Great idea! The Orp especially will probably be happier in a carrier.

Wait till the next time the cat goes to the vet and discovers that we brought the girls home in her carrier. Bwah hah hah
 
This is why I suggest to people that they buy a pet carrier or three and leave them open, with nesting material in them. Big advantage for management of the sick and the broody in my experience. Not many of the tribes were overly stress by being in one of the pet carriers because they were something they had become used to from laying eggs in them.
Yes I have them in every coop, great for broodies. Every size.
 
Yes I have them in every coop, great for broodies. Every size.

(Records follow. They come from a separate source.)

(** * MIDIgen: the browser client and the generation backend it calls

    The repository's program is the page component [src/app/page.tsx]: a
    select box over a fixed instrument list and a click handler that fetches
    [/generate-midi?instrument=...] and saves the answer as a [.mid] file.
    Module [Client] embeds that component: the React state as a record, the
    asynchronous handler in a small monad with exceptions, suspension and an
    effect trace, and the browser and server as an explicit environment.

    The generation backend behind the endpoint is not part of the sources.
    Module [Backend] models the pieces the specification describes in words
    (registry, pattern generator), every definition marked as such. *)

From Stdlib Require Import String Ascii List NArith ZArith QArith Bool Lia.
From Stdlib Require Import DecimalString Floats.
Import ListNotations.
Open Scope string_scope.

Set Warnings "-register-all".

(* ===================================================================== *)
(** ** JavaScript values, as far as the handler looks at them             *)
(* ===================================================================== *)

Module JS.

(** What [JSON.parse] can return (plus [undefined], the result of reading a
    property that is not there). Numbers are IEEE binary64, as in the
    language. An object is the list of its own properties. *)
Inductive jsval : Type :=
| VUndefined
| VNull
| VBool (b : bool)
| VNum (x : float)
| VStr (s : string)
| VArr (elems : list jsval)
| VObj (props : list (string * jsval)).

(** ToBoolean: [undefined], [null], [false], [0], [-0], [NaN] and the empty
    string are falsy, everything else is truthy. *)
Definition truthy_string (s : string) : bool :=
  match s with EmptyString => false | String _ _ => true end.

Definition truthy (v : jsval) : bool :=
  match v with
  | VUndefined | VNull => false
  | VBool b => b
  | VNum x => negb (PrimFloat.eqb x 0%float || PrimFloat.is_nan x)
  | VStr s => truthy_string s
  | VArr _ | VObj _ => true
  end.

(** [a || b] on values: [a] when it is truthy, [b] otherwise. *)
Definition or_else (a b : jsval) : jsval := if truthy a then a else b.

(** [s1 || s2] on strings. *)
Definition or_else_string (a b : string) : string :=
  if truthy_string a then a else b.

(** An exception object. The handler reads nothing but [err.message]; the
    exceptions of [fetch], [Response.json], [Response.blob] and the DOM are
    [Error] or [DOMException] instances, whose message is a string. *)
Record exn : Type := Error { message : string }.

Fixpoint own_property (props : list (string * jsval)) (key : string) : jsval :=
  match props with
  | [] => VUndefined
  | (k, v) :: rest => if String.eqb k key then v else own_property rest key
  end.

(** [v.key] for a key that no built-in prototype defines (the handler reads
    [detail] only): a TypeError on [undefined] and [null], the own property
    on an object, [undefined] on every other value. The text of the
    TypeError is the engine's. *)
Definition get_property (type_error : exn) (v : jsval) (key : string)
  : exn + jsval :=
  match v with
  | VUndefined | VNull => inl type_error
  | VObj props => inr (own_property props key)
  | VBool _ | VNum _ | VStr _ | VArr _ => inr VUndefined
  end.

(** [String(n)] for a non-negative integer, e.g. an HTTP status. *)
Definition string_of_N (n : N) : string :=
  NilZero.string_of_uint (N.to_uint n).

End JS.
Import JS.

(* ===================================================================== *)
(** ** The client: [src/app/page.tsx]                                     *)
(* ===================================================================== *)

Module Client.

(** [const VALID_INSTRUMENTS = [...]] *)
Definition VALID_INSTRUMENTS : list string :=
  [ "lead"; "pluck"; "keys"; "pad"; "drums";
    "kick"; "snare"; "closed_hat"; "open_hat"; "clap" ].

(** [const API_BASE_URL = "http://127.0.0.1:8000"] *)
Definition API_BASE_URL : string := "http://127.0.0.1:8000".

(** The three [useState] cells of [HomePage]. *)
Record AppState : Type := mkAppState {
  selectedInstrument : string;
  isLoading : bool;
  error : option string          (* [string | null] *)
}.

(** [useState('lead')], [useState(false)], [useState(null)] *)
Definition initial_state : AppState :=
  {| selectedInstrument := "lead"; isLoading := false; error := None |}.

(** *** The environment of one handler run *)

(** A promise the handler awaits: it never settles, rejects or resolves. *)
Inductive settled (A : Type) : Type :=
| Pending
| Rejected (e : exn)
| Resolved (a : A).
Arguments Pending {A}.
Arguments Rejected {A} e.
Arguments Resolved {A} a.

Record Blob : Type := mkBlob { blob_bytes : list Byte.byte; blob_type : string }.

(** A [Response] as the handler uses it: [ok], [status], and what the
    promises of [json()] and [blob()] do. *)
Record Response : Type := mkResponse {
  ok : bool;
  status : N;
  json : settled jsval;
  blob : settled Blob
}.

(** The synchronous browser calls of the success path. *)
Inductive dom_call : Type :=
| CreateObjectURL | CreateElement | AppendChild | Click | Remove
| RevokeObjectURL.

(** Everything outside the component that a run depends on: the server and
    network ([fetch]), the browser (the object URL it hands out, a DOM call
    that throws) and the engine (the text of its TypeError, [ToString] of a
    value that is not a string, which may itself throw). *)
Record Env : Type := mkEnv {
  fetch : string -> settled Response;
  object_url : Blob -> string;
  dom_throws : dom_call -> option exn;
  type_error : exn;
  ToString_other : jsval -> exn + string
}.

(** The temporary [<a>] element. *)
Record Anchor : Type := mkAnchor { href : string; download : string }.

(** What a run does to the outside world, in order. Clicking an anchor that
    has a [download] attribute saves [href]'s content under that name. *)
Inductive effect : Type :=
| EFetch (url : string)
| ECreateObjectURL (b : Blob)
| EAppendChild (a : Anchor)
| EClick (a : Anchor)
| ERemove (a : Anchor)
| ERevokeObjectURL (url : string)
| EConsoleError (label : string) (err : exn).

Record World : Type := mkWorld { app : AppState; trace : list effect }.

(** *** The monad of the handler: state, exceptions, suspension *)

Inductive outcome (A : Type) : Type :=
| Done (a : A)
| Threw (e : exn)
| Suspended.
Arguments Done {A} a.
Arguments Threw {A} e.
Arguments Suspended {A}.

Definition M (A : Type) : Type := World -> outcome A * World.

Definition ret {A} (a : A) : M A := fun w => (Done a, w).

Definition bind {A B} (m : M A) (k : A -> M B) : M B :=
  fun w =>
    match m w with
    | (Done a, w1) => k a w1
    | (Threw e, w1) => (Threw e, w1)
    | (Suspended, w1) => (Suspended, w1)
    end.

Declare Scope js_scope.
Delimit Scope js_scope with js.
Notation "x <- m ;; k" := (bind m (fun x => k))
  (at level 61, m at next level, right associativity) : js_scope.
Notation "m ;; k" := (bind m (fun _ => k))
  (at level 61, right associativity) : js_scope.
Open Scope js_scope.

Definition throw {A} (e : exn) : M A := fun w => (Threw e, w).

(** [await p] *)
Definition await {A} (p : settled A) : M A :=
  fun w =>
    match p with
    | Pending => (Suspended, w)
    | Rejected e => (Threw e, w)
    | Resolved a => (Done a, w)
    end.

Definition lift_result {A} (r : exn + A) : M A :=
  match r with inl e => throw e | inr a => ret a end.

Definition emit (e : effect) : M unit :=
  fun w => (Done tt, {| app := app w; trace := trace w ++ [e] |}).

Definition modify (f : AppState -> AppState) : M unit :=
  fun w => (Done tt, {| app := f (app w); trace := trace w |}).

(** [try { body } catch (err) { handler } finally { final }]: the handler
    runs when the body throws, and [final] runs whenever control leaves the
    statement; a part that is suspended for ever leaves nothing to run. *)
Definition try_catch_finally {A} (body : M A) (handler : exn -> M A)
  (final : M unit) : M A :=
  fun w =>
    let after (r : outcome A * World) : outcome A * World :=
      match r with
      | (Suspended, w1) => (Suspended, w1)
      | (Done a, w1) =>
          match final w1 with
          | (Done _, w2) => (Done a, w2)
          | (Threw e, w2) => (Threw e, w2)
          | (Suspended, w2) => (Suspended, w2)
          end
      | (Threw e, w1) =>
          match final w1 with
          | (Done _, w2) => (Threw e, w2)
          | (Threw e', w2) => (Threw e', w2)
          | (Suspended, w2) => (Suspended, w2)
          end
      end in
    match body w with
    | (Threw e, w1) => after (handler e w1)
    | r => after r
    end.

(** The state setters. *)
Definition setSelectedInstrument (v : string) : M unit :=
  modify (fun s => {| selectedInstrument := v;
                      isLoading := isLoading s; error := error s |}).

Definition setIsLoading (b : bool) : M unit :=
  modify (fun s => {| selectedInstrument := selectedInstrument s;
                      isLoading := b; error := error s |}).

Definition setError (e : option string) : M unit :=
  modify (fun s => {| selectedInstrument := selectedInstrument s;
                      isLoading := isLoading s; error := e |}).

(** A synchronous browser call: it throws when the environment says so and
    is recorded otherwise. *)
Definition dom (env : Env) (c : dom_call) (e : list effect) : M unit :=
  fun w =>
    match dom_throws env c with
    | Some x => (Threw x, w)
    | None => (Done tt, {| app := app w; trace := trace w ++ e |})
    end.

There have been quite a few times when I've needed to take a chicken to the vet or bring them into the house for some reason or other and waited until the particular hen went to lay an egg, walked up and closed the carrier gate and walked away with them.:lol:
 
Back to the hens for a moment. The keepers I knew in Catalonia (free rangers mostly) would say that a hen making an outside nest will make it within 50 metres radially from the coop or feeding station. I found this to be largely true. It also fits in with the natural territory estimations of one acre to one and a half acres for each tribe.
 
I’m not about to go back into the kill-your-chickens-with-grit thread, but while I was watching the girls in their dust bath orgy, it was obvious that they were eating *something* in the soil. Since they were down to (and below) the actual soil level, and not eating seeds etc., I’m satisfied that they were eating grit.

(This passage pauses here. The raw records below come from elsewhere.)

(**
<<
    if partitions is None and nusers is None:
        _log.error('must specify at least 1 of -p and -u')
        sys.exit(2)
    init_file('params.yaml', 'split-data', dsname)
    _log.info('locating data set %s', dsname)
    data = getattr(datasets, dsname)
    _log.info('loading ratings')
    ratings = data.ratings
    path = Path(output)
    path.mkdir(exist_ok=True, parents=True)
    _log.info('writing to %s', path)
    samp = xf.SampleN(nrates)
    if partitions:
        if reps:
            _log.info('reps and partitions incompatible')
        if nusers:
            _log.info('computing %d samples of %d users', partitions, nusers)
            parts = xf.sample_users(ratings, partitions, nusers, samp)
        else:
            _log.info('computing %d partitions', partitions)
            parts = xf.partition_users(ratings, partitions, samp)
        for i, tp in enumerate(parts, 1):
            _log.info('writing test set %d', i)
            tp.test.index.name = 'index'
            tp.test.to_parquet(path / f'test-{i}.parquet', compression='brotli')
    else:
        for i in range(max(reps, 1)):
            train, test = next(xf.sample_users(ratings, 1, nusers, samp))
            fn = f'test-{i}.parquet' if reps else 'test.parquet'
            _log.info('writing test data %s', fn)
            test.index.name = 'index'
            test.to_parquet(path / fn, compression='brotli')
>>
    The data set is taken to be registered (the lookup succeeds), and
    [xf.sample_users] / [xf.partition_users] to yield their samples; with
    [-p 0] and no [-u] the sampling loop passes [nusers = None] to lenskit,
    whose reaction lies outside this model. *)
Definition main (a : args) : M state unit :=
  let partitions := arg_p a in
  let nusers := arg_u a in
  let reps := arg_R a in
  if is_None partitions && is_None nusers then
    log ERROR "must specify at least 1 of -p and -u" ;;
    raise (SystemExit 2)
  else
    log INFO "locating data set %s" ;;
    log INFO "loading ratings" ;;
    log INFO "writing to %s" ;;
    if truthy partitions then
      (if truthy reps then log INFO "reps and partitions incompatible" else ret tt) ;;
      (if truthy nusers then log INFO "computing %d samples of %d users"
       else log INFO "computing %d partitions") ;;
      for_each (enumerate_from_1 (n_parts partitions)) (fun i =>
        log INFO "writing test set %d" ;;
        to_parquet (test_i i))
    else
      n <- py_max reps (PyInt 1) ;;
      for_each (range n) (fun i =>
        let fn := if truthy reps then test_i i else "test.parquet"%string in
        log INFO "writing test data %s" ;;
        to_parquet fn).

End SplitData.

(* ------------------------------------------------------------------------- *)
(** ** [compute-metrics.py] *)

Module ComputeMetrics.
Import Py.
Import String.
Local Open Scope string_scope.

Section Aggregator.

(** A per-user score frame, as [RecListAnalysis.compute] returns it. *)
Variable frame : Type.

(** [eval_run(data, runf)]: matches the file name against [recs-(\d+)]
    (a failed match raises [AttributeError] on [m.group]), reads the run and
    its truth file and scores them; it returns [(part, vals)] or raises. *)
Variable eval_run : String.string -> String.string -> exc + (String.string * frame).

(** The score artifacts on disk: output path and the concatenated table,
    keyed by run. *)
Definition state := list (String.string * list (String.string * frame)).

(** [Parallel(n_jobs=-1)(delayed(eval_run)(data, path) for path in run_files)]:
    every task is evaluated; if one raised, the first failure (in task order)
    is raised in the parent, otherwise the list of results is returned. *)
Fixpoint parallel (tasks : list (exc + (String.string * frame)))
    : M state (list (String.string * frame)) :=
  match tasks with
  | [] => ret []
  | inl e :: _ => raise e
  | inr v :: t => vs <- parallel t ;; ret (v :: vs)
  end.

(** [dict(pairs)]: a later key replaces an earlier one, keeping its place. *)
Fixpoint dict_insert (k : String.string) (v : frame)
    (d : list (String.string * frame)) : list (String.string * frame) :=
  match d with
  | [] => [(k, v)]
  | (k', v') :: t => if String.eqb k k' then (k, v) :: t else (k', v') :: dict_insert k v t
  end.

Definition dict (pairs : list (String.string * frame)) : list (String.string * frame) :=
  fold_left (fun d kv => dict_insert (fst kv) (snd kv) d) pairs [].

(** [pd.concat(res, names=['run'])]: raises [ValueError] on an empty dict. *)
Definition concat (res : list (String.string * frame))
    : M state (list (String.string * frame)) :=
  match res with
  | [] => raise ValueError
  | _ => ret res
  end.

(** [scores.to_parquet(outf, compression='brotli')] *)
Definition to_parquet (outf : String.string) (scores : list (String.string * frame))
    : M state unit :=
  fun s => (app s [(outf, scores)], inr tt).

(**
<<
def main(args):
    run_dir = Path('runs')
    data = args['DATA']
    algo = args['ALGO']
    outf = args.get('-o')
    if not outf:
        outf = run_dir / f'{data}-{algo}-scores.parquet'
    rd = run_dir / f'{data}-{algo}'
    run_files = list(rd.glob(f'recs-*.parquet'))
    with Parallel(n_jobs=-1, verbose=10) as loop:
        res = dict(loop(delayed(eval_run)(data, path) for path in run_files))
    scores = pd.concat(res, names=['run'])
    scores.to_parquet(outf, compression='brotli')
>>
    [run_files] is the result of the directory scan. *)
Definition main (data algo : String.string) (o : option String.string)
    (run_files : list String.string) : M state unit :=
  let outf := match o with
              | Some f => if String.eqb f "" then None else Some f
              | None => None
              end in
  let outf := match outf with
              | Some f => f
              | None => String.append "runs/" (String.append data
                          (String.append "-" (String.append algo "-scores.parquet")))
              end in
  pairs <- parallel (map (eval_run data) run_files) ;;
  let res := dict pairs in
  scores <- concat res ;;
  to_parquet outf scores.

End Aggregator.

(** [_fn_re = re.compile(r'recs-(\d+)\.parquet')] and [_fn_re.match(runf.name)]:
    [re.match] anchors at the start of the name only, [\d+] is greedy and
    group 1 is the digit run.  File names are ASCII here. *)
Fixpoint strip_prefix (pre s : String.string) : option String.string :=
  match pre, s with
  | EmptyString, _ => Some s
  | String c pre', String c' s' =>
      if Ascii.eqb c c' then strip_prefix pre' s' else None
  | String _ _, EmptyString => None
  end.

Definition is_digit (c : Ascii.ascii) : bool :=
  let n := Ascii.nat_of_ascii c in Nat.leb 48 n && Nat.leb n 57.

(** The longest run of digits at the front, and what follows it. *)
Fixpoint take_digits (s : String.string) : String.string * String.string :=
  match s with
  | EmptyString => (EmptyString, EmptyString)
  | String c t =>
      if is_digit c then
        let (ds, r) := take_digits t in (String c ds, r)
      else (EmptyString, s)
  end.

Definition fn_re_match (name : String.string) : option String.string :=
  match strip_prefix "recs-" name with
  | None => None
  | Some rest =>
      match take_digits rest with
      | (EmptyString, _) => None
      | (ds, r) =>
          match strip_prefix ".parquet" r with
          | Some _ => Some ds
          | None => None
          end
      end
  end.

(** The first lines of [eval_run]:
<<
    test_dir = Path('data-split') / data
    m = _fn_re.match(runf.name)
    part = m.group(1)
    ...
    test = pd.read_parquet(test_dir / f'test-{part}.parquet')
>>
    the truth file the run is scored against; [m.group] on a failed match
    ([m] is [None]) raises [AttributeError]. *)
Definition eval_run_test_path (data runf : String.string) : exc + String.string :=
  match fn_re_match runf with
  | None => inl AttributeError
  | Some part =>
      inr (String.append "data-split/" (String.append data (String.append "/"
             (String.append "test-" (String.append part ".parquet")))))
  end.

(** Python's [dict.get] / [d[k]] on the dict built above. *)
Definition dict_get {A} (d : list (String.string * A)) (k : String.string) : option A :=
  option_map snd (find (fun kv => String.eqb (fst kv) k) d).

(** A name made of ASCII digits only. *)
Fixpoint all_digits (s : String.string) : bool :=
  match s with
  | EmptyString => true
  | String c t => is_digit c && all_digits t
  end.

End ComputeMetrics.

(* ========================================================================= *)
(** * Properties of the metrics *)

Module MetricsProps.
Import Metrics.

(** Sanity checks on the scenario of the specification: one list
    [item 10 @ rank 1; item 11 @ rank 2] against the truth [{10}]. *)
Example rbp_scenario_a :
  rbp [mkRec 1 10; mkRec 2 11] [10%nat] (Some 1000%nat) PATIENCE = Some (4 # 25).
Proof. reflexivity. Qed.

They also visit the human-designated dust bath area, which includes builders sand, so I assume that they know what they need and are getting it.
 
Back to the hens for a moment. The keepers I knew in Catalonia (free rangers mostly) would say that a hen making an outside nest will make it within 50 metres radially from the coop or feeding station. I found this to be largely true. It also fits in with the natural territory estimations of one acre to one and a half acres for each tribe.
50 metres isn’t far at all! (quick US conversion: a yard or so longer than half an American football field.)

Does this vary by terrain and number of potential nesting spots?